While Dr. Peter Attia, author of New York Times best seller Outlive: The Science and Art of Longevity, said there’s no “silver bullet” to increase one’s health span and life span, there are still a variety of longevity-linked habits that may work for you to stave off age-related diseases and early mortality.

“People have so much more agency over this than they will ever believe if they don’t take the step to educate themselves on it,” Attia tells Oprah Winfrey this week for a series called The Life You Want on Oprah Daily. “A lot of people think, ‘Well, this is my lot in life’…It’s not the case at all.”

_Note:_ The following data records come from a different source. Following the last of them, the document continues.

Lemma rle_loop_ok cap fuel : forall ls e, (length ls < fuel)%nat -> (length e + length ls <= cap)%nat -> Forall (fun x => 0 <= x < 16) ls ->
  exists e', rle_loop fuel cap ls e = Some (e ++ e') /\ (length e' <= length ls)%nat /\ forall prev, rle prev e' ls.
Proof.
  induction fuel as [|fuel IH]; intros ls e Hf Hcap Hall; [lia|]. cbn [rle_loop].
  destruct ls as [|x rest]; [exists []; rewrite app_nil_r; split; [done|]; split; [done|]; intros; constructor|].
  assert (Hgo : forall k e1, rle_step (x :: rest) k e1 -> exists e', rle_loop fuel cap (drop k (x :: rest)) (e ++ e1) = Some (e ++ e')
    /\ (length e' <= length (x :: rest))%nat /\ forall prev, rle prev e' (x :: rest)).
  { intros k e1 (Hk & Hl & Hr). destruct (IH (drop k (x :: rest)) (e ++ e1)) as (e' & E & Hle & Hrle);
      [rewrite length_drop; lia|rewrite length_app, length_drop; lia|by apply Forall_drop|].
    rewrite length_drop in Hle. exists (e1 ++ e'). rewrite app_assoc. split; [done|]. rewrite length_app. split; [lia|]. intros prev. by apply Hr. }
  destruct (repeats_split x rest) as [tl Etl]. apply list.Forall_cons in Hall as [Hx _].
  assert (Els : x :: rest = replicate (S (repeats x rest)) x ++ tl) by (cbn [replicate app]; by rewrite <- Etl).
  assert (Hlen : length (x :: rest) = (S (repeats x rest) + length tl)%nat) by (by rewrite Els at 1; rewrite length_app, length_replicate).
  set (j := repeats x rest) in *. destruct ((x =? 0) && (2 <=? j)%nat) eqn:Ez.
  - apply andb_true_iff in Ez as [->%Z.eqb_eq Hj%Nat.leb_le]. destruct (Nat.leb_spec (S j) 10).
    + rewrite push2_then by lia. apply Hgo. rewrite Els. apply step_zeros. lia.
    + rewrite push2_then by lia. apply Hgo. rewrite Els. apply step_many; destruct (Nat.ltb_spec 138 (S j)); lia.
  - destruct (Nat.leb_spec 3 j) as [Hj|Hj]; [|rewrite push_entry_ok by lia; cbn [mbind option_bind]; apply (Hgo 1%nat [x]); by apply step_one].
    pose proof (Nat.div_mod_eq j 6) as Hdm. pose proof (Nat.mod_upper_bound j 6 ltac:(lia)) as Hm. set (num := (j / 6)%nat) in *. set (more := (j mod 6)%nat) in *.
    rewrite push_entry_ok by lia. cbn [mbind option_bind]. rewrite push_repeats_ok by (rewrite length_app; cbn [length] in *; lia). cbn [mbind option_bind].
    destruct (Nat.leb_spec 3 more).
    + rewrite push2_then by (rewrite !length_app, length_sixes; cbn [length] in *; lia). rewrite <- !app_assoc.
      apply (Hgo (S j) (x :: sixes num ++ [16; Z.of_nat more - 3])). rewrite Els. replace j with (6 * num + more)%nat by lia. apply step_more; [done|lia].
    + rewrite <- !app_assoc. apply (Hgo (S (j - more)) (x :: sixes num)). rewrite Els. replace (S (j - more)) with (S (6 * num)) by lia.
      replace j with (6 * num + more)%nat by lia. by apply step_sixes.
Qed.

(** The code length symbols of coded lengths satisfy [P]. *)
Inductive cl_uses (P : nat -> Prop) : list Z -> Prop :=
| clu_nil : cl_uses P []
| clu_len s e : (s < 16)%nat -> P s -> cl_uses P e -> cl_uses P (Z.of_nat s :: e)
| clu_ext s x e : (16 <= s <= 18)%nat -> P s -> cl_uses P e -> cl_uses P (Z.of_nat s :: x :: e).

Lemma cl_uses_mono (P P' : nat -> Prop) e : (forall s, P s -> P' s) -> cl_uses P e -> cl_uses P' e.
Proof. intros H. induction 1; [constructor|apply clu_len; auto|apply clu_ext; auto]. Qed.

Lemma count_coded_ok prev e ls : rle prev e ls -> forall fs, length fs = 19%nat -> Forall (fun x => 0 <= x) fs ->
  exists fs', count_coded e fs = Some fs' /\ length fs' = 19%nat /\ Forall (fun x => 0 <= x) fs' /\ zsum fs' <= zsum fs + Z.of_nat (length e)
    /\ (forall k, occurs fs k -> occurs fs' k) /\ cl_uses (occurs fs') e.
Proof.
  assert (Hext : forall (s : nat) x e, (16 <= s <= 18)%nat ->
    (forall fs, length fs = 19%nat -> Forall (fun x => 0 <= x) fs -> exists fs', count_coded e fs = Some fs' /\ length fs' = 19%nat
       /\ Forall (fun x => 0 <= x) fs' /\ zsum fs' <= zsum fs + Z.of_nat (length e) /\ (forall k, occurs fs k -> occurs fs' k) /\ cl_uses (occurs fs') e) ->
    forall fs, length fs = 19%nat -> Forall (fun x => 0 <= x) fs -> exists fs', count_coded (Z.of_nat s :: x :: e) fs = Some fs' /\ length fs' = 19%nat
       /\ Forall (fun x => 0 <= x) fs' /\ zsum fs' <= zsum fs + Z.of_nat (length (Z.of_nat s :: x :: e)) /\ (forall k, occurs fs k -> occurs fs' k)
       /\ cl_uses (occurs fs') (Z.of_nat s :: x :: e)).
  { intros s x e' Hs IH fs Hfs Hall. cbn [count_coded]. destruct (bump_ok fs s ltac:(lia) Hall) as (f1 & -> & Hl1 & Hall1 & S1 & O1). cbn [mbind option_bind].
    rewrite (proj2 (Z.leb_le _ _)) by lia. destruct (IH f1 ltac:(lia) Hall1) as (f2 & -> & Hl2 & Hall2 & S2 & O2 & U). exists f2. do 3 (split; [done|]).
    cbn [length]. split; [lia|]. split; [auto|]. apply clu_ext; [done|apply O2, O1; by right|done]. }
  induction 1 as [prev|prev l e ls Hl Hr IH|p n e ls Hn Hr IH|prev n e ls Hn Hr IH|prev n e ls Hn Hr IH].
  - intros fs Hfs Hall. exists fs. do 3 (split; [done|]). split; [cbn; lia|]. split; [done|]. constructor.
  - intros fs Hfs Hall. cbn [count_coded]. destruct (bump_ok fs l ltac:(lia) Hall) as (f1 & -> & Hl1 & Hall1 & S1 & O1). cbn [mbind option_bind].
    rewrite (proj2 (Z.leb_gt _ _)) by lia. destruct (IH f1 ltac:(lia) Hall1) as (f2 & -> & Hl2 & Hall2 & S2 & O2 & U). exists f2. do 3 (split; [done|]).
    cbn [length]. split; [lia|]. split; [auto|]. apply clu_len; [done|apply O2, O1; by right|done].
  - apply (Hext 16%nat); [lia|done].
  - apply (Hext 17%nat); [lia|done].
  - apply (Hext 18%nat); [lia|done].
Qed.

Lemma cl_uses_ext P s x e : (16 <= s)%nat -> cl_uses P (Z.of_nat s :: x :: e) -> P s /\ cl_uses P e.
Proof.
  intros Hs H. inversion H as [|s' e' Hs' _ Hu E|s' x' e' Hs' HP Hu E]; subst; [lia|]. assert (s' = s) as -> by lia. done.
Qed.

(** A repeat code with its extra bits *)
Lemma write_ext_ok CL t s nb n e w bits : In (s, nb) [(16, 2); (17, 3); (18, 7)]%nat -> has_word CL s -> tree_of CL t ->
  0 <= n < 2 ^ Z.of_nat nb -> written w bits ->
  exists w1 c, write_coded w (Z.of_nat s :: n :: e) t = write_coded w1 e t /\ code_of CL s = Some c /\ written w1 (bits ++ c ++ zbits nb n).
Proof.
  intros Hin [m Hm] Ht Hn Hw. cbn [write_coded]. destruct (write_symbol_ok w bits CL t s m Hw Ht Hm) as (w1 & c & -> & Hc & Hw1). cbn [mbind option_bind].
  destruct (writeBits_ok w1 _ n nb Hw1 Hn) as (w2 & E2 & Hw2). exists w2, c. rewrite <- app_assoc in Hw2. split; [|done].
  destruct Hin as [[= <- <-]|[[= <- <-]|[[= <- <-]|[]]]].
  - change (Z.of_nat 16 =? 16) with true. change (Z.of_nat 2) with 2 in E2. cbv iota. by rewrite E2.
  - change (Z.of_nat 17 =? 16) with false. change (Z.of_nat 17 =? 17) with true. change (Z.of_nat 3) with 3 in E2. cbv iota. by rewrite E2.
  - change (Z.of_nat 18 =? 16) with false. change (Z.of_nat 18 =? 17) with false. change (Z.of_nat 18 =? 18) with true. change (Z.of_nat 7) with 7 in E2.
    cbv iota. by rewrite E2.
Qed.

Exercise, nutrition, sleep, and managing emotional health by engaging with others and trying new hobbies are all associated with a longer, healthier life.

For Attia, moving without distraction and staying outside is his secret sauce.

Attia’s weekly movement routine

Attia told Winfrey he does cardio and strength four days a week. He also said he swore by rucking—walking with a weighted rucksack or backpack.

“It’s literally a backpack with a weight plate in it,” he said. “I carry 60 pounds in a backpack on my back, and I walk up and down hills all over my neighborhood.”

Start with a plate as heavy as one-sixth of your body weight and slowly work up to one-third of your body weight, he added. It’s not just trudging uphill that gives you a good workout.

“When you’re walking down the hills, you’re really strengthening your legs,” he said. “This is called developing the brakes. When you get older, most people fall because they lose the brakes.”

He added: “What it does is it basically increases the strength and cardio fitness without increasing the joint tension.”

Another benefit of rucking is that it keeps him in the present moment, Attia told Winfrey.

“I never take a phone. I’m not listening to books or podcasts,” he said. “It’s 100% in nature. No sound but the wind.”